Een gedicht van Paul van Ostaijen 1896-1928
KOFFIEHUIS
Razend. Gedwarrel van stemmen, tot éen geraas vergroeid. Hoge klarinetklanken. Saxofoon-geluiden en wat rest daar tussen: geweldig koperen orkest.
De buffetjuffrouw dromend. Heimwee of verlangen? Alles is hier een open raadsel. De oplossing echter vindt geen. Zacht autoritair de waard. Symbool van toekomst en verleen.
En 't eeuwig spel van spelers schijn en wezen, vast het gelaat, niet te doorlezen; behoedzaam defensief, maar de sterkte van hen die niet vrezen.
Solidariteit der spel-geruchten, van de tragies-ernstige domino's, fatum-zwart tot der biljartballen rood-wit luchtig vluchten.
Geblaseerde rasta's; daarnaast huiselike dikbuiken,- alles weerom schijn, - dames die eeuwig goedig toeluiken: allen Babelbouwers van dezelfde gebazel-innigheid.

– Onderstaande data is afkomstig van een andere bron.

(** ** Defects *)


(** A range that begins inside a large page cannot be unmapped: splitting the page clears the
    tables of the walker, or the entry, and the address of the page is read from there
    afterwards. *)
Lemma ref_down_mem {A} (s s' : pt_state A) page last : table_ref_down s page = Ok (last, s') -> s_mem s' = s_mem s.
Proof.
  unfold table_ref_down. destruct (get_frame s page) as [f| | |]; cbn [mbind outcome_bind]; try discriminate.
  destruct (ref_down (f_refcount f)) as [[l n]| | |]; cbn [mbind outcome_bind]; try discriminate. intros E. injection E as _ <-. reflexivity.
Qed.
Lemma deref_loop_shape {A} n : forall (s s' : pt_state A) w w' table l, deref_loop n s w table l true = Ok (s', w') ->
  n = Z.to_nat (top_level w - l + 1) -> l <= top_level w + 1 ->
  exists l', w' = set_level w l' /\ l <= l' <= top_level w + 1 /\ (l' = l -> s_mem s' = s_mem s) /\
    (l < l' <= top_level w -> pte_read s' (tables w l' + 8 * indices w l') = 0).
Proof.
  induction n as [|n IH]; intros s s' w w' table l E Hn Hl; cbn [deref_loop] in E.
  { injection E as <- <-. exists l. split; [reflexivity|]. split; [lia|]. split; [auto|lia]. }
  destruct (table_ref_down s table) as [[last s1]| | |] eqn:Ed; cbn [mbind outcome_bind] in E; try discriminate. apply ref_down_mem in Ed.
  destruct last; cbn [negb] in E; [|injection E as <- <-; exists l; split; [reflexivity|]; split; [lia|]; split; [auto|lia]].
  destruct (Z.eqb_spec l (top_level w)) as [El|El]; cbn [negb] in E.
  - cbn [call_free mbind outcome_bind] in E. destruct (IH _ _ _ _ _ _ E ltac:(lia) ltac:(lia)) as (l' & -> & Hl' & _). exists l'. split; [reflexivity|]. split; lia.
  - destruct (pte_ptr (tables w (l + 1)) (indices w (l + 1))) as [pte| | |] eqn:Ep; cbn [call_free mbind outcome_bind] in E; try discriminate.
    destruct (IH _ _ _ _ _ _ E ltac:(lia) ltac:(lia)) as (l' & -> & Hl' & Hm & Hr). exists l'. split; [reflexivity|]. split; [lia|]. split; [lia|]. intros Hlt.
    destruct (Z.eq_dec l' (l + 1)) as [E1|]; [|apply Hr; lia]. specialize (Hm E1). unfold pte_read. rewrite Hm, E1. unfold pte_ptr in Ep.
    destruct (_ =? 0); [discriminate|]. injection Ep as <-. apply load_store.
Qed.

Section InLargePage.
Context (P : paging) (HHDM_OFFSET : Z) {A : Type} (alloc_table early_alloc_page : A -> mem -> outcome (option Z * A * mem)).
Context (Habsent : pte_is_present P 0 = false).
Lemma flush_mem fuel (s s' : pt_state A) pte l free :
  pageop_flush_pte_in_current_range P HHDM_OFFSET alloc_table early_alloc_page fuel s pte l free = Ok s' -> s_mem s' = s_mem s.
Proof.
  intros E. destruct (s_frames s (HHDM_OFFSET + pte_to_phys P pte l)) as [f|] eqn:Hf.
  2: { unfold pageop_flush_pte_in_current_range, get_frame, phys_to_page in E. rewrite Hf in E. discriminate. }
  destruct (f_is_table f) eqn:Ht; [pose proof (flush_table_stops P HHDM_OFFSET alloc_table early_alloc_page fuel s pte l free f Hf Ht) as N; rewrite E in N; discriminate|].
  unfold pageop_flush_pte_in_current_range, get_frame, phys_to_page in E. rewrite Hf in E. cbn [mbind outcome_bind] in E. rewrite Ht in E. cbn [negb] in E.
  unfold deref_page in E. destruct (table_ref_down s _) as [[last s1]| | |] eqn:Ed; cbn [mbind outcome_bind] in E; try discriminate. apply ref_down_mem in Ed.
  destruct last; injection E as <-; exact Ed.
Qed.
(** The walker has no table above the top one. *)
Lemma split_then_no_phys fuel (s s' : pt_state A) w w' split split' options : 1 <= level w <= top_level w -> tables w (top_level w + 1) = 0 ->
  split_large_page P HHDM_OFFSET alloc_table early_alloc_page fuel s w split (level w) options = Ok (s', w', split') ->
  forall phys, ptwalker_get_phys_addr P s' w' = Ok phys -> phys = INVALID_PHYS.
Proof.
  intros Hl H0 E phys. unfold split_large_page in E. destruct (c_assert _); cbn [mbind outcome_bind] in E; try discriminate.
  destruct (pte_ptr (tables w (level w)) (indices w (level w))) as [pte| | |]; cbn [mbind outcome_bind] in E; try discriminate.
  destruct (ptwalker_deref_from_level _ w (level w) true) as [[s1 w1]| | |] eqn:Ed; cbn [mbind outcome_bind] in E; try discriminate.
  destruct (ptwalker_get_virt_addr P w1); cbn [mbind outcome_bind] in E; try discriminate.
  destruct (if is_in_early options then _ else _) as [s2| | |] eqn:Ef; cbn [mbind outcome_bind] in E; try discriminate. injection E as <- <- _.
  assert (Em : s_mem s2 = s_mem s1) by (destruct (is_in_early options); [injection Ef as <-; reflexivity|exact (flush_mem _ _ _ _ _ _ Ef)]).
  unfold ptwalker_deref_from_level in Ed. rewrite Z.ltb_irrefl in Ed. destruct (Z.ltb_spec (top_level w) (level w)); [lia|]. cbn [orb] in Ed.
  destruct (c_assert (free_pgtable w)); cbn [mbind outcome_bind] in Ed; try discriminate.
  destruct (deref_loop_shape _ _ _ _ _ _ _ Ed eq_refl ltac:(lia)) as (l' & -> & Hl' & _ & Hr). unfold ptwalker_get_phys_addr, clear_levels, reset_levels_lower_than. cbn [level tables indices set_level].
  destruct (Z.ltb_spec l' 1); [congruence|]. destruct ((1 <? l') && _); [congruence|]. destruct (Z.leb_spec 1 l'); [|lia].
  destruct (Z.ltb_spec l' (level w + 1)) as [Hlt|Hge]; cbn [andb]; [discriminate|].
  destruct (Z.eq_dec l' (top_level w + 1)) as [->|]; [rewrite H0; discriminate|].
  unfold pte_ptr. destruct (tables w l' =? 0); [discriminate|]. cbn [mbind outcome_bind]. unfold pte_read in *. rewrite Em, Hr, Habsent by lia. cbn [negb]. congruence.
Qed.
Lemma unmap_in_large_page_stops fuel (s : pt_state A) w split r options a : 1 <= level w <= top_level w -> tables w (top_level w + 1) = 0 ->
  ptwalker_get_virt_addr P w = Ok a -> a < front r ->
  is_ok (split_initial_large_page_if_necessary P HHDM_OFFSET alloc_table early_alloc_page fuel s w split r options true) = false.
Proof.
  intros Hl H0 Ha Hlt. unfold split_initial_large_page_if_necessary. rewrite Ha. cbn [mbind outcome_bind]. destruct (Z.leb_spec (front r) a); [lia|].
  destruct options as [options|].
  - destruct (split_large_page _ _ _ _ _ _ _ _ _ options) as [[[s' w'] split']| | |] eqn:E; cbn [mbind outcome_bind]; try reflexivity.
    destruct (ptwalker_get_phys_addr P s' w') as [phys| | |] eqn:Ep; cbn [mbind outcome_bind]; try reflexivity.
    rewrite (split_then_no_phys _ _ _ _ _ _ _ _ Hl H0 E phys Ep). reflexivity.
  - destruct (split_large_page _ _ _ _ _ _ _ _ _ _) as [[[s' w'] split']| | |]; reflexivity.
Qed.
End InLargePage.
Lemma composite_prints : Forall (prints_at (S (S d)) mods) [68; 70; 114; 82; 84; 88; 120].
Proof. each ltac:(parts ltac:(apply simple_prints; [lia|reflexivity])). Qed.
Lemma v_prints : prints_at (S (S d)) mods 118.
Proof.
  eapply prints_case; [lia|reflexivity| |reflexivity].
  eapply (in_turn_is _ [_; _; field mods 32 3 (tm_mon t + 1); _]).
  - apply List.Forall2_cons; [eapply call_prints; [apply simple_prints; [lia|reflexivity]|reflexivity]|].
    apply List.Forall2_cons; [apply literal_emits, is_literal_elem; reflexivity|].
    apply List.Forall2_cons; [|apply List.Forall2_cons; [|apply List.Forall2_nil]].
    + rewrite month_value, (wrap_small 32) by (apply TC || in_range).
      apply (number_emits (StrftimeSpec 118 mods) (S d) (tm_mon t + 1) 32 3); in_range; lia.
    + eapply call_prints; [apply simple_prints; [lia|reflexivity]|reflexivity].
  - cbn [concat]. rewrite app_nil_r. reflexivity.
Qed.
End Composite.

Definition composite_directives : list Z := [68; 70; 114; 82; 84; 88; 120].
Lemma composite_print d mods ch : (S d < 3)%nat -> existsb (Z.eqb ch) composite_directives = true -> prints_at (S (S d)) mods ch.
Proof.
  intros Hd (c & Hin & ->%Z.eqb_eq)%existsb_exists. revert Hin. rewrite <- list_elem_of_In.
  pose proof (composite_prints d Hd mods) as F. rewrite list.Forall_forall in F. apply F.
Qed.
Lemma c_prints mods : prints_at 3 mods 99.
Proof.
  parts ltac:(first [apply (simple_prints 1); [lia|reflexivity]|apply (composite_print 0); [lia|reflexivity]]).
Qed.

(** Every other character is not a directive, to the code and to the reference. *)
Lemma no_directive rec buf mods ch :
  existsb (Z.eqb ch) (99 :: 118 :: simple_directives ++ composite_directives) = false ->
  directive_text mods t ch = None /\ spec_case lit rec buf (StrftimeSpec ch mods) t = None (A := progress St -> _).
Proof.
  destruct ch as [|p|p]; [split; reflexivity| |split; reflexivity].
  do 7 (destruct p as [p|p|]; try (split; reflexivity); try discriminate).
Qed.

Lemma time_directive_prints mods ch u o : live u true o -> pg_cont o = true ->
  match directive_text mods t ch with
  | Some v => lands (fun x => fst x = true /\ live (u ++ v) (pg_cont (snd x)) (snd x)) (handle 3 (StrftimeSpec ch mods) o)
  | None => lands (fun x => fst x = false /\ live u true (snd x) /\ pg_cont (snd x) = true) (handle 3 (StrftimeSpec ch mods) o)
  end.
Proof.
  intros L Hc. destruct (existsb (Z.eqb ch) (99 :: 118 :: simple_directives ++ composite_directives)) eqn:E.
  - assert (P : prints_at 3 mods ch).
    { cbn [existsb] in E. apply orb_true_iff in E. destruct E as [->%Z.eqb_eq|E]; [apply c_prints|].
      apply orb_true_iff in E. destruct E as [->%Z.eqb_eq|E]; [apply v_prints; lia|].
      rewrite existsb_app in E. apply orb_true_iff in E. destruct E; [apply simple_prints; auto|apply composite_print; auto]. }
    destruct P as (v & -> & Hv). apply Hv; auto.
  - destruct (no_directive (handle 2) (conv 2) mods ch E) as (-> & Es). change (handle 3) with
      (fun i o => m ← bzero a cbo_size (pg_mem o) (conv 2) MAX_CONVERT_CAP;
        match spec_case lit (handle 2) (conv 2) i t with
        | Some f => o ← f (set_mem o m); Ok (true, o) | None => Ok (false, set_mem o m) end).
    cbv beta. eapply lands_bind; [apply (clear_array 2 _ _ o ltac:(lia) L)|]. intros m Lm. rewrite Es. apply lands_ok. auto.
Qed.

Lemma directive_result mods ch u o : live u true o -> pg_cont o = true ->
  lands (fun x => if fst x : bool
      then exists w, directive_text mods t ch = Some w /\ live (u ++ w) (pg_cont (snd x)) (snd x)
      else directive_text mods t ch = None /\ live u true (snd x) /\ pg_cont (snd x) = true)
    (handle 3 (StrftimeSpec ch mods) o).
Proof.
  intros L Hc. pose proof (time_directive_prints mods ch u o L Hc) as Dp.
  destruct (directive_text mods t ch) as [w|]; (eapply lands_impl; [exact Dp|]); intros x (-> & Hx); eauto.
Qed.

(** *** The loop over the format *)

Lemma live_set_cont u c o b : live u c o -> live u c (set_cont o b).
Proof. intros [? ? ? ?]. split; assumption. Qed.
Lemma live_stop u v o : live u false o -> live (u ++ v) false o.
Proof. intros [? ? ? ?]. split; auto. apply shown_stop. assumption. Qed.

Lemma rest_cstr u c o p chars : live u c o -> fmt_rest fmt l p chars -> cstr (pg_mem o) p chars.
Proof.
  intros L (pre & El & ->). destruct (tc_fmt TC) as ((Hh & Hn & F0 & F1) & _). pose proof (tc_fmt_still TC) as S.
  rewrite El, <- app_assoc, holds_app in Hh. rewrite El in Hn. apply (f_equal length) in El. destruct Hh as (_ & Hh).
  apply Forall_app in Hn. destruct Hn as (_ & Hn). rewrite length_app in El. split; [|split; [exact Hn|lia]].
  eapply holds_ext; [exact Hh|]. intros x Hx. apply (lv_still _ _ _ L), S. rewrite length_app in Hx. cbn [length] in Hx. lia.
Qed.
Lemma rest_length p chars : fmt_rest fmt l p chars ->
  fmt <= p /\ p + Z.of_nat (length chars) = fmt + Z.of_nat (length l) /\ (length chars <= fuel)%nat /\
  Z.of_nat (length chars) < 2 ^ 32 /\ 0 <= fmt /\ fmt + Z.of_nat (length l) < 2 ^ 64.
Proof.
  intros F. pose proof (fmt_rest_inside fmt l p chars F) as (Hi & He). unfold inside in Hi. destruct (tc_fmt TC) as (_ & ? & ? & ? & ?). lia.
Qed.

Lemma find_percent u c o p v r : live u c o -> fmt_rest fmt l p (v ++ r) -> no_percent v = true ->
  (forall r', r = 37 :: r' -> strchr fuel a (pg_mem o) p 37 = Ok (Some (p + Z.of_nat (length v)))) /\
  (r = [] -> strchr fuel a (pg_mem o) p 37 = Ok None).
Proof.
  intros L F Hv. destruct (rest_cstr u c o p _ L F) as (Hh & Hz & _). apply Forall_app in Hz. destruct Hz as (Hz & _).
  pose proof (rest_length _ _ F) as (_ & _ & Hf & _). rewrite length_app in Hf. rewrite <- app_assoc in Hh.
  destruct (strchr_reads a (pg_mem o) (lv_mem _ _ _ L) v fuel p (tail r ++ [0]) Hv Hz ltac:(lia)) as (H1 & H2).
  split; [intros r' ->|intros ->]; [apply H1|apply H2]; exact Hh.
Qed.
Lemma fmt_shows u c o p v r : live u c o -> fmt_rest fmt l p (v ++ r) ->
  sv_create_end p (p + Z.of_nat (length v)) = Ok (SV p (Z.of_nat (length v))) /\
  sv_create_length p (Z.of_nat (length v)) = Ok (SV p (Z.of_nat (length v))) /\
  shows (pg_mem o) (SV p (Z.of_nat (length v))) v /\
  forall x, p <= x < p + Z.of_nat (length v) -> time_outside s0 x.
Proof.
  intros L F. pose proof (rest_length _ _ F) as (H1 & H2 & _ & H3 & H4 & H5). rewrite length_app in *.
  unfold sv_create_end, sv_create_length, c_assert, sv_create_nocheck, distance, check_add_assert_w, check_add_w, fits.
  split; [|split; [|split]].
  - destruct (Z.leb_spec p (p + Z.of_nat (length v))); [|lia]. cbn [mbind outcome_bind].
    replace (p + Z.of_nat (length v) - p) with (Z.of_nat (length v)) by lia.
    rewrite !wrap_small; unfold is_u; rewrite ?wrap_small; unfold is_u; try lia. reflexivity.
  - destruct (Z.leb_spec 0 (p + Z.of_nat (length v))); [|lia]. destruct (Z.ltb_spec (p + Z.of_nat (length v)) (2 ^ 64)); [|lia].
    cbn [andb assert_some mbind outcome_bind]. rewrite (wrap_small 32) by (unfold is_u; lia). reflexivity.
  - destruct (rest_cstr u c o p _ L F) as (Hh & _). rewrite <- app_assoc, holds_app in Hh. split; [apply Hh|]. cbn [sv_length]. lia.
  - intros x Hx. apply (tc_fmt_still TC x). lia.
Qed.

Lemma plain_shown u o p v r : live u true o -> pg_cont o = true -> fmt_rest fmt l p (v ++ r) ->
  lands (fun x => fst x = negb (pg_cont (snd x)) /\ live (u ++ v) (pg_cont (snd x)) (snd x))
    (let sv := SV p (Z.of_nat (length v)) in
     if negb (sv_length sv =? 0) then o ← call_sv None o sv; Ok (negb (pg_cont o), o) else Ok (false, o)).
Proof.
  intros L Hc F. destruct (fmt_shows u true o p v r L F) as (_ & _ & Sh & Hx). cbn [sv_length].
  destruct (Z.eqb_spec (Z.of_nat (length v)) 0) as [E|E]; cbn [negb].
  - apply lands_ok. cbn [fst snd]. rewrite Hc. split; [reflexivity|]. destruct v; [|discriminate]. rewrite app_nil_r. exact L.
  - eapply lands_bind; [apply (call_shows None u o _ v L Hc Sh Hx)|]. intros o' L'. apply lands_ok. auto.
Qed.

Definition loop_end (T : list Z) (r : Z * progress St) : Prop :=
  let '(us, o) := r in
  exists tail, fmt_rest fmt l us tail /\
    (live T false o \/ exists u, live u true o /\ pg_cont o = true /\ u ++ tail = T).

Lemma loop_prints n : forall r us pend u o T, fmt_rest fmt l us (pend ++ r) -> strftime_text t r = Some T ->
  live u true o -> pg_cont o = true -> (length r <= n)%nat ->
  exists iter, strchr fuel a (pg_mem o) (us + Z.of_nat (length pend)) 37 = Ok iter /\
    lands (loop_end (u ++ pend ++ T)) (spec_loop a cbo_size fuel lit conv n t iter us o).
Proof.
  induction n as [n IH] using lt_wf_ind. intros r us pend u o T F HT L Hc Hn.
  destruct (percent_cases r) as (v & r2 & -> & Hv & Hr2). rewrite strftime_text_plain in HT by exact Hv.
  destruct (strftime_text t r2) as [T2|] eqn:ET; [|discriminate]. injection HT as <-.
  destruct (find_percent u true o _ v r2 L (fmt_rest_app _ _ _ _ _ F) Hv) as (Hp & Hno).
  destruct Hr2 as [->|(r' & ->)].
  - exists None. split; [apply Hno; reflexivity|]. injection ET as <-. rewrite !app_nil_r in *.
    exists (us, o). split; [destruct n; reflexivity|]. exists (pend ++ v). split; [exact F|]. right. eauto.
  - eexists. split; [eapply Hp; reflexivity|]. rewrite length_app in Hn. cbn [length] in Hn. destruct n as [|n]; [lia|].
    cbn [spec_loop]. rewrite app_assoc in F.
    replace (us + Z.of_nat (length pend) + Z.of_nat (length v)) with (us + Z.of_nat (length (pend ++ v))) by (rewrite length_app; lia).
    destruct (fmt_shows u true o us _ _ L F) as (-> & _). cbn [mbind outcome_bind].
    eapply lands_bind; [apply (plain_shown u o us _ _ L Hc F)|]. intros [stop o1] (Es & L1). cbn [fst snd] in Es, L1. subst stop.
    destruct (pg_cont o1) eqn:Ec1; cbn [negb].
    2:{ apply lands_ok. eexists. split; [exact F|]. left. rewrite (app_assoc pend), (app_assoc u). apply live_stop, L1. }
    destruct (directive_cases t r' T2 ET) as (mods & ch & pre & r & T' & -> & ET' & -> & Hmods).
    pose proof (fmt_rest_app _ _ _ _ _ F) as Fd. set (p := us + Z.of_nat (length (pend ++ v))) in *.
    destruct (rest_cstr _ _ _ _ _ L1 Fd) as (Hd & _). cbn [app] in Hd. apply holds_cons in Hd. destruct Hd as (_ & Hd).
    rewrite <- !app_assoc, (app_assoc pre), holds_app in Hd. destruct Hd as (Hd & _). rewrite (Hmods _ _ Hd).
    rewrite holds_app, holds_cons in Hd. destruct Hd as (_ & -> & _).
    eapply lands_bind; [apply (directive_result mods ch _ (set_cont o1 true) (live_set_cont _ _ _ _ L1) eq_refl)|].
    intros [valid o2] E2. cbn [fst snd] in E2. cbv beta zeta.
    set (used := 37 :: pre ++ [ch]) in *. change (fmt_rest fmt l p (used ++ r)) in Fd.
    assert (Eq : p + 1 + Z.of_nat (length pre) + 1 = p + Z.of_nat (length used))
      by (unfold used; cbn [length]; rewrite length_app; cbn [length]; lia).
    rewrite Eq. pose proof (fmt_rest_app _ _ _ _ _ Fd) as Fr. rewrite !length_app in Hn. cbn [length] in Hn.
    destruct valid.
    + destruct E2 as (w & -> & L2). destruct (pg_cont o2) eqn:Ec2; cbn [negb default].
      2:{ apply lands_ok. eexists. split; [exact F|]. left. apply live_set_cont.
          rewrite !app_assoc. rewrite app_assoc in L2. apply live_stop, L2. }
      destruct (IH n ltac:(lia) r _ [] _ (set_cont o2 true) T' Fr ET' (live_set_cont _ _ _ _ L2) eq_refl ltac:(lia)) as (it & En & Hl).
      cbn [length] in En. rewrite Z.add_0_r in En. rewrite En. cbn [mbind outcome_bind]. rewrite <- ?app_assoc in Hl; rewrite <- ?app_assoc; exact Hl.
    + destruct E2 as (-> & L2 & Ec2). rewrite Ec2. cbn [negb default].
      destruct (IH n ltac:(lia) r p used _ (set_cont o2 true) T' Fd ET' (live_set_cont _ _ _ _ L2) eq_refl ltac:(lia)) as (it & En & Hl).
      rewrite En. cbn [mbind outcome_bind]. rewrite <- ?app_assoc in Hl; rewrite <- ?app_assoc; exact Hl.
Qed.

Gebannen is de innigheid uit de straat, achtervolgde faun, binnen de koffiehuizen gedreven. De zwakke muren zijn de sterke dam tussen dood en leven.
Bij 't even openen der deur, klinkt wat daarbuiten is, de trem, of 't geroep van een venter, als een onheimelike stem: heel even. Dan herneemt 't orkest zijn razende galop.